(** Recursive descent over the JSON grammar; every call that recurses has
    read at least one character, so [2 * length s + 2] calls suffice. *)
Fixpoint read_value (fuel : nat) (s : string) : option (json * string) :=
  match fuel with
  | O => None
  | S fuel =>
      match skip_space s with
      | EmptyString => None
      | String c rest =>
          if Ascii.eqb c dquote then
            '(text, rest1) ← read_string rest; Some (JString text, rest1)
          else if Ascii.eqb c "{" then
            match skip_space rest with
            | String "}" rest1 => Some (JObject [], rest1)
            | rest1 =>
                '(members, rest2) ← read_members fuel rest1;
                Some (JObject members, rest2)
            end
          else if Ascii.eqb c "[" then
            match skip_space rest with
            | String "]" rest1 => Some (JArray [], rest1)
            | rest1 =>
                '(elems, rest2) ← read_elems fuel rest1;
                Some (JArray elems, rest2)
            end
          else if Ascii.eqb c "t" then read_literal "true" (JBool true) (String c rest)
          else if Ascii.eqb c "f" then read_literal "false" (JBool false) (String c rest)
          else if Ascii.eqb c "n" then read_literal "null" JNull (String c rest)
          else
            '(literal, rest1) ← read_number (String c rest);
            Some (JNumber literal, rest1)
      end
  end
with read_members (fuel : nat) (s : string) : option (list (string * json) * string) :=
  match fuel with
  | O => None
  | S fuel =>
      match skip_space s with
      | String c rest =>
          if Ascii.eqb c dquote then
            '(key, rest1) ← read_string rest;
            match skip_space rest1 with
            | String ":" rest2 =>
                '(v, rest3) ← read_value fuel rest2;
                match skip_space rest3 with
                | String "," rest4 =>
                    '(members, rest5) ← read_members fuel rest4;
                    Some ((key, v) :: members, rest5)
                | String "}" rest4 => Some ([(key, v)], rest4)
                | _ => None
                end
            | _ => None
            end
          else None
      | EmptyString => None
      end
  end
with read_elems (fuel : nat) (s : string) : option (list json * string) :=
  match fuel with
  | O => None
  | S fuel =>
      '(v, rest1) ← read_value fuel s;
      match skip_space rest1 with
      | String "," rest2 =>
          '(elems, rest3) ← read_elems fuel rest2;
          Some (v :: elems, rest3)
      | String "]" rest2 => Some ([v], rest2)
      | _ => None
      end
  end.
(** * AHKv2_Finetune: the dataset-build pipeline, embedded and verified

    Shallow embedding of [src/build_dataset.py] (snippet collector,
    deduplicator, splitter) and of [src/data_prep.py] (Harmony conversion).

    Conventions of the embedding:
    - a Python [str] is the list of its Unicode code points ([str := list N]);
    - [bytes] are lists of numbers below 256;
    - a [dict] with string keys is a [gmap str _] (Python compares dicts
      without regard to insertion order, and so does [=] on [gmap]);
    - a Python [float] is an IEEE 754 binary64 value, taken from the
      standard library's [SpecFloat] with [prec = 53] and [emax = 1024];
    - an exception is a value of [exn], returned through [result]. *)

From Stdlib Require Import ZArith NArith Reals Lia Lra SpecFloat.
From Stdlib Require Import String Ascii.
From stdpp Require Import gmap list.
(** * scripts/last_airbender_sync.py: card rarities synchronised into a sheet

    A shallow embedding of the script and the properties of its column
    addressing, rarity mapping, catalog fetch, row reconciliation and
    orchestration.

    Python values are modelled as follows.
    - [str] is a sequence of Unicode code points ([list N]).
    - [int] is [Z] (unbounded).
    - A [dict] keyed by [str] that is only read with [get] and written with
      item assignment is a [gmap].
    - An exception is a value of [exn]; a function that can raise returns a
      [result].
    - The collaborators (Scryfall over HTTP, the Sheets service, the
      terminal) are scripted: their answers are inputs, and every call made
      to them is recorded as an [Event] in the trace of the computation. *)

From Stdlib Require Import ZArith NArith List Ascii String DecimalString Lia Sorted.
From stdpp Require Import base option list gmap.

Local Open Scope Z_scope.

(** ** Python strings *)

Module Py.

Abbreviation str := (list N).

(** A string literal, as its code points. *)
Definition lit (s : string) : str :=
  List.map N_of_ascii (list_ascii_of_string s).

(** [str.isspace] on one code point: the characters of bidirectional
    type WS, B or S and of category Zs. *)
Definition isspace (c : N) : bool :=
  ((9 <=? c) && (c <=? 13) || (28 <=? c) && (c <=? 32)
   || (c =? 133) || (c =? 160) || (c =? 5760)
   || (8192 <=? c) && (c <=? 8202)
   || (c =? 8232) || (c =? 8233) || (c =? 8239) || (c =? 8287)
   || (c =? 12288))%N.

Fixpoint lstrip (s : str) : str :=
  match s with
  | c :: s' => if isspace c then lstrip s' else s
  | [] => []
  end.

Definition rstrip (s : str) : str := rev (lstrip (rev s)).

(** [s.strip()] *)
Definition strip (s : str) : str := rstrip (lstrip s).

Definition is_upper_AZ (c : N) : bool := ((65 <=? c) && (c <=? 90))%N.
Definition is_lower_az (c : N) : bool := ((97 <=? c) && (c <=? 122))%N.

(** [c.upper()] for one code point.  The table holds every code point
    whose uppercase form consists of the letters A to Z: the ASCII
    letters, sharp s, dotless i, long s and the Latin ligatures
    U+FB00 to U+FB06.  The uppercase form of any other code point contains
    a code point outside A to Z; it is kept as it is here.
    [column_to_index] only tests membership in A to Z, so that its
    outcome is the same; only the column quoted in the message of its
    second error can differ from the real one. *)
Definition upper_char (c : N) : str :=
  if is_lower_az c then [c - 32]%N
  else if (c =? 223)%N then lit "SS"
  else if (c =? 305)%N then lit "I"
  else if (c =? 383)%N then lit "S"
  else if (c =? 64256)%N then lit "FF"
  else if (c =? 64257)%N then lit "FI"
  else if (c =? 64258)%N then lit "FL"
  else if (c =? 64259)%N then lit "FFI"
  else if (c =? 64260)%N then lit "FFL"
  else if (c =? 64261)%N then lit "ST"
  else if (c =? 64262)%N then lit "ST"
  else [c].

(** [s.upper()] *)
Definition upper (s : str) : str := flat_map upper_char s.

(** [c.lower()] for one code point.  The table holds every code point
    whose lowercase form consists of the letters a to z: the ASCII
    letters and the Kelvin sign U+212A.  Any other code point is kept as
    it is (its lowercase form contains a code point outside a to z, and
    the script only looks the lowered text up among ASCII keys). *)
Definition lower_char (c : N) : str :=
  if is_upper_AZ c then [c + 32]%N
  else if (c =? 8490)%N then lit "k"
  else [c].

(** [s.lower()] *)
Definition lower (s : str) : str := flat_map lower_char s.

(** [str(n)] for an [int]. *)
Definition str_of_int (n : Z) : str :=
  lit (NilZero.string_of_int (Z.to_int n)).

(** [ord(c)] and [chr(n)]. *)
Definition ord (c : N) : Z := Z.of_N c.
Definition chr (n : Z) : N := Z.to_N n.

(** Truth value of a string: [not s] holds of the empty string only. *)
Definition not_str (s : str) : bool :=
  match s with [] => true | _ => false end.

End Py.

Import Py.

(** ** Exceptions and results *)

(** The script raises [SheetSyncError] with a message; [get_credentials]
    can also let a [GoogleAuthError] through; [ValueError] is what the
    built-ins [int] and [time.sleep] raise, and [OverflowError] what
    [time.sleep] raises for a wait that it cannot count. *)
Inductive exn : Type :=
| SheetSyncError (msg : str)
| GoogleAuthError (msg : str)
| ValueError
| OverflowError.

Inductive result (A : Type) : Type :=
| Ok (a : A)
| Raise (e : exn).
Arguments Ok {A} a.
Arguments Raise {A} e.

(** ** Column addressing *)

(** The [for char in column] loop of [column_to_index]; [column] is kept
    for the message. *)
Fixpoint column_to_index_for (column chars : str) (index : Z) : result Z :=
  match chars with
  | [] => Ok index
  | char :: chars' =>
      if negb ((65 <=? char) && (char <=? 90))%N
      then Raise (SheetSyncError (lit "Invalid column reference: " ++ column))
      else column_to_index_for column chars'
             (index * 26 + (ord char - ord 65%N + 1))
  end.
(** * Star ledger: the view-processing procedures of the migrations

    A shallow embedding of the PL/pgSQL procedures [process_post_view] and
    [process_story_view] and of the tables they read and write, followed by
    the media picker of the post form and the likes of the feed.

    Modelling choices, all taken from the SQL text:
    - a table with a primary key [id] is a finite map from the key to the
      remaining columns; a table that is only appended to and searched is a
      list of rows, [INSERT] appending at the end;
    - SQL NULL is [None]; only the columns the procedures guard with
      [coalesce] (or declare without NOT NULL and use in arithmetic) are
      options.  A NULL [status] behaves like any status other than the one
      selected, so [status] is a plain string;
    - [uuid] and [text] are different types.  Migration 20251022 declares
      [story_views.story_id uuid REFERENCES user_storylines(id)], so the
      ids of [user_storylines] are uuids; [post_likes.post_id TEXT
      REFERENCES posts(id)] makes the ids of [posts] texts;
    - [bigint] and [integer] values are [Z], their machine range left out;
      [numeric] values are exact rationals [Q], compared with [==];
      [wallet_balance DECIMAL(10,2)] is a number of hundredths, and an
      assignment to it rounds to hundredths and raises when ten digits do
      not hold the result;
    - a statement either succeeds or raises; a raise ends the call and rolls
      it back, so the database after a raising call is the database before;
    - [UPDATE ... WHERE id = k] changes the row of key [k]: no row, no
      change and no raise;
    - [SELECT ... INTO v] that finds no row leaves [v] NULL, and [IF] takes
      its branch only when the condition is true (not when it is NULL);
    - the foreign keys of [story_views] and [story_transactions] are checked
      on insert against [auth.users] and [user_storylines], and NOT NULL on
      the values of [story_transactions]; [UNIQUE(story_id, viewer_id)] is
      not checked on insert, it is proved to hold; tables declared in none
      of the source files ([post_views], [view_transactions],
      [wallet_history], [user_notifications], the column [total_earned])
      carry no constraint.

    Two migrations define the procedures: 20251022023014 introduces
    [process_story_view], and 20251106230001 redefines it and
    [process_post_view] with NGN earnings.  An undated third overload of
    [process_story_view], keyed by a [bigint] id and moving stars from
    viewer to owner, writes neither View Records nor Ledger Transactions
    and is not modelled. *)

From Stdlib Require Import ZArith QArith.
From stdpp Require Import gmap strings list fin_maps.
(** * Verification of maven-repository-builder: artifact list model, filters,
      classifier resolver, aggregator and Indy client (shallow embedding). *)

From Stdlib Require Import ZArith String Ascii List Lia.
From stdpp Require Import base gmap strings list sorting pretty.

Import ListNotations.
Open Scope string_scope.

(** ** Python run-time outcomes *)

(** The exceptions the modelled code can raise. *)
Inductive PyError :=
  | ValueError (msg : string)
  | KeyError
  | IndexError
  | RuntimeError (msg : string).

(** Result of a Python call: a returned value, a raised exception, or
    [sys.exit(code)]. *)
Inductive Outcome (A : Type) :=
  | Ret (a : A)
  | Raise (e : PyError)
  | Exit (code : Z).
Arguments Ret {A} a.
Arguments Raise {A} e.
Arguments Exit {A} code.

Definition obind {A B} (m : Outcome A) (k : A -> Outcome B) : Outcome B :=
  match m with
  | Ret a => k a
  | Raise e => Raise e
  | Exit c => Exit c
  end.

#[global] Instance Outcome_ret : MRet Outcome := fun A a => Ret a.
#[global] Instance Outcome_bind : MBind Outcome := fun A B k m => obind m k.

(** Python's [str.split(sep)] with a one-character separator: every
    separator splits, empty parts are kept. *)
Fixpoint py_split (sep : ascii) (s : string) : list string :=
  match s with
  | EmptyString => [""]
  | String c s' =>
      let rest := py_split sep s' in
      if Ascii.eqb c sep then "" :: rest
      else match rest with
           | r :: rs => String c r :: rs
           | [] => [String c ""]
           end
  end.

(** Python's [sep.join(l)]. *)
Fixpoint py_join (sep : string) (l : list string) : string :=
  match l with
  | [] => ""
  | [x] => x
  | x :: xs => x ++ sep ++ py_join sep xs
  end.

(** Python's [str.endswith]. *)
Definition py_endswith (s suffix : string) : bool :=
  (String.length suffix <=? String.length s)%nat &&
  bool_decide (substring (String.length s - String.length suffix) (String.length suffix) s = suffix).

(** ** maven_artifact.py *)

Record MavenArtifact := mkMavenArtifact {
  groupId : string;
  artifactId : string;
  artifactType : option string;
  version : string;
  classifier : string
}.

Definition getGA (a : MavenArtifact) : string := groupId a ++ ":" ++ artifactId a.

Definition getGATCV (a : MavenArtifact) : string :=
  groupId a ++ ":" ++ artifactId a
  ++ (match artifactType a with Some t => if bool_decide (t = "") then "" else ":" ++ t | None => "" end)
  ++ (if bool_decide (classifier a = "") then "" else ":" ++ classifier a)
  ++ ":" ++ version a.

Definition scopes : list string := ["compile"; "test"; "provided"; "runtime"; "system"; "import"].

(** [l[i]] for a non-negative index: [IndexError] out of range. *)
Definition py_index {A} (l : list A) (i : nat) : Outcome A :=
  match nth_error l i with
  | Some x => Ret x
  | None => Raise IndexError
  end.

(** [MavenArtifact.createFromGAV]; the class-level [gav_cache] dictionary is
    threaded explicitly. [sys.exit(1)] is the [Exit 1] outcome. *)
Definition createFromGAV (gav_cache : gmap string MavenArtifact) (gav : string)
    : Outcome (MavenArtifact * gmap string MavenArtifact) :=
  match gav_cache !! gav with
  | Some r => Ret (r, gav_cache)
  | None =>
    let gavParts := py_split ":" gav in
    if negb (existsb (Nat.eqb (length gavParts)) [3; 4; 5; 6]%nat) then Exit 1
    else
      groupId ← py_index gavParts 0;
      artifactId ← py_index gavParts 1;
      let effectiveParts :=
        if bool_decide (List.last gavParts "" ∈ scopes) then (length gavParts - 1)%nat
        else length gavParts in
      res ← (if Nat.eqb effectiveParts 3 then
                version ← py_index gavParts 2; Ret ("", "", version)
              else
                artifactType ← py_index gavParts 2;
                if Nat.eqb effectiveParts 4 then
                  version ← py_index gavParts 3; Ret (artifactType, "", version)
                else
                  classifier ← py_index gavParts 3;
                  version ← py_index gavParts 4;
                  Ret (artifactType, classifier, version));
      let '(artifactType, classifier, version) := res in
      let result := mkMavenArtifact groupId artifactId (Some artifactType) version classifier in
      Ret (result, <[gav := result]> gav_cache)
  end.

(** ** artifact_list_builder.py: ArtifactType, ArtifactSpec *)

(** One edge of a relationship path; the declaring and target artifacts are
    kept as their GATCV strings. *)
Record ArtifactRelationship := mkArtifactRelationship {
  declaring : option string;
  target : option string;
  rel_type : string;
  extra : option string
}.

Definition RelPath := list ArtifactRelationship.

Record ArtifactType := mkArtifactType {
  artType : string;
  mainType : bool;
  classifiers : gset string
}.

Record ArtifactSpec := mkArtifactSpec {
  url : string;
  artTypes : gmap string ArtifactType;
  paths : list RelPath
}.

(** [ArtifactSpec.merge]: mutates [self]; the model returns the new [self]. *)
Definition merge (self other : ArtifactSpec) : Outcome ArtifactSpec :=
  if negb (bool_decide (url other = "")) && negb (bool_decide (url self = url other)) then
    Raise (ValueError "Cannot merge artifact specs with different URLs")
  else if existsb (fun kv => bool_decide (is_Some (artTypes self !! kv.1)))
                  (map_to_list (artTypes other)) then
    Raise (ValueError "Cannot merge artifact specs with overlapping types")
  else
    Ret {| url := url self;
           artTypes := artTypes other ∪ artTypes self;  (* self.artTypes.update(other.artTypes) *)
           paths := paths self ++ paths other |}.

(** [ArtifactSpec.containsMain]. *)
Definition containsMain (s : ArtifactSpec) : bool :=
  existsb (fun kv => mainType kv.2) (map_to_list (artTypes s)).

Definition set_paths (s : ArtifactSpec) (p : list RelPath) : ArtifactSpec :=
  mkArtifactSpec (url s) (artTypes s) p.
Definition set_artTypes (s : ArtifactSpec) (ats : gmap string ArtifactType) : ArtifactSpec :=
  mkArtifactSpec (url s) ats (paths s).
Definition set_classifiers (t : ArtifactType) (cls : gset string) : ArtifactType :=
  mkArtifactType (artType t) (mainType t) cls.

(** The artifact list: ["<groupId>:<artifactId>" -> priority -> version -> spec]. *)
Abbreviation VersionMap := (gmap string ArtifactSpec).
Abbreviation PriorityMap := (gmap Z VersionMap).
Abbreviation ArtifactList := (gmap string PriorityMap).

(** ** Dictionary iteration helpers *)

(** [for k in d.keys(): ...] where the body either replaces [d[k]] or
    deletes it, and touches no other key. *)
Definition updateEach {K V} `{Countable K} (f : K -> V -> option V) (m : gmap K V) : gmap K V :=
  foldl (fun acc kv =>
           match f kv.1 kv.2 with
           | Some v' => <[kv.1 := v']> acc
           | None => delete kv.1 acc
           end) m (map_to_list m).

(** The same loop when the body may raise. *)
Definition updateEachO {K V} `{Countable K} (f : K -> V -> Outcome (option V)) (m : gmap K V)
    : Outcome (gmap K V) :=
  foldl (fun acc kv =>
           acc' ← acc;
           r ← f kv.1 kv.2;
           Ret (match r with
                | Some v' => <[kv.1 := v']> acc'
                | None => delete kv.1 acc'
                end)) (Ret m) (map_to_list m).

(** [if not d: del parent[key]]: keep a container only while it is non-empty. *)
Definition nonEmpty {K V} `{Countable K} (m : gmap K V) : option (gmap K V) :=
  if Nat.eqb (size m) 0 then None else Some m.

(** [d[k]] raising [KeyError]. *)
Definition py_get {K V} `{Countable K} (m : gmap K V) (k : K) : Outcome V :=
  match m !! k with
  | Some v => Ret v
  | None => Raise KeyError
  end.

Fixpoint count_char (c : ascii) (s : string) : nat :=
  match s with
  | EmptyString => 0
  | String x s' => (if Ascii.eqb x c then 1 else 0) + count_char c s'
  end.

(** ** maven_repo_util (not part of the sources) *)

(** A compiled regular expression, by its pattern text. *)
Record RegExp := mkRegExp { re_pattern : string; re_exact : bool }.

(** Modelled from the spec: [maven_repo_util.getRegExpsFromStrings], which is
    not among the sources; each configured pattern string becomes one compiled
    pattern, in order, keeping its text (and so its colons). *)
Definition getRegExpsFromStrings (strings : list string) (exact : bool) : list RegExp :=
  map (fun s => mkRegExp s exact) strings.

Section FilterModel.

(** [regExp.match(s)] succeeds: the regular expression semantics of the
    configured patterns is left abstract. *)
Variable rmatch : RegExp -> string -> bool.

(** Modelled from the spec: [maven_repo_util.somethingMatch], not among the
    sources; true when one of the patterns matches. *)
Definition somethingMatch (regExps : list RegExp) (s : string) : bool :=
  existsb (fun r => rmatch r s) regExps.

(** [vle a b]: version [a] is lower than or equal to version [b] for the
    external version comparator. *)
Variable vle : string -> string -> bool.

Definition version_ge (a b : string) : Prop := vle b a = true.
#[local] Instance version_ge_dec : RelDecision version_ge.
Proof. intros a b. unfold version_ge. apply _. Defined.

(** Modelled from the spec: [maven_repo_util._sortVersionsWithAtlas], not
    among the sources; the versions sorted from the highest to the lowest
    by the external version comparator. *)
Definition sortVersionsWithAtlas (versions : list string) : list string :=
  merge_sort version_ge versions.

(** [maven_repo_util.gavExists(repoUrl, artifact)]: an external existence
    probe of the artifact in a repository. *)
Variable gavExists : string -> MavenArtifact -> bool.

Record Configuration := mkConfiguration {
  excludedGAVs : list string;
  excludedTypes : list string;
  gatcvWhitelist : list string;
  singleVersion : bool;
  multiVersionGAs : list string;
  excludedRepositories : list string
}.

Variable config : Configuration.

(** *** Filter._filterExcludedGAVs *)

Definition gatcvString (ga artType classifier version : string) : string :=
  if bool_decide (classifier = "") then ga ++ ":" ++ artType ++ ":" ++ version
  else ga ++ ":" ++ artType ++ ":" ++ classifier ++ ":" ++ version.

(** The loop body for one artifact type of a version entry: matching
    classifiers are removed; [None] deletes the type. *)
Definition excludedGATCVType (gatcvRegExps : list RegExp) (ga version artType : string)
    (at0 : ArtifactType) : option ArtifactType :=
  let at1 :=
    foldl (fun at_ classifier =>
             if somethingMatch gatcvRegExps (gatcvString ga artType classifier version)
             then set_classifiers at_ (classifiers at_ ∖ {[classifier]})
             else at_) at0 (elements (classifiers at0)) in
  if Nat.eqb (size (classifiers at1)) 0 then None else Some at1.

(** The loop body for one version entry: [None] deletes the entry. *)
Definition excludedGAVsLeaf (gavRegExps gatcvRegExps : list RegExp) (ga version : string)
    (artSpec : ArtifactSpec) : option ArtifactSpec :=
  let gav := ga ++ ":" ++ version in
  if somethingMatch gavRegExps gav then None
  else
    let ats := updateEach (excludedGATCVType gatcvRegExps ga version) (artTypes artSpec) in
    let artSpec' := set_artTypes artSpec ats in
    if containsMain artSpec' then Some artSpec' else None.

= = = =

▶ Required action
Copy the stretch of the records above that runs from the line with "Definition upper_char (c" through the line with "it is (its lowercase". Both end lines belong in the copy, and nothing else does.

▶ Exercise output
Definition upper_char (c : N) : str :=
  if is_lower_az c then [c - 32]%N
  else if (c =? 223)%N then lit "SS"
  else if (c =? 305)%N then lit "I"
  else if (c =? 383)%N then lit "S"
  else if (c =? 64256)%N then lit "FF"
  else if (c =? 64257)%N then lit "FI"
  else if (c =? 64258)%N then lit "FL"
  else if (c =? 64259)%N then lit "FFI"
  else if (c =? 64260)%N then lit "FFL"
  else if (c =? 64261)%N then lit "ST"
  else if (c =? 64262)%N then lit "ST"
  else [c].

(** [s.upper()] *)
Definition upper (s : str) : str := flat_map upper_char s.

(** [c.lower()] for one code point.  The table holds every code point
    whose lowercase form consists of the letters a to z: the ASCII
    letters and the Kelvin sign U+212A.  Any other code point is kept as
    it is (its lowercase form contains a code point outside a to z, and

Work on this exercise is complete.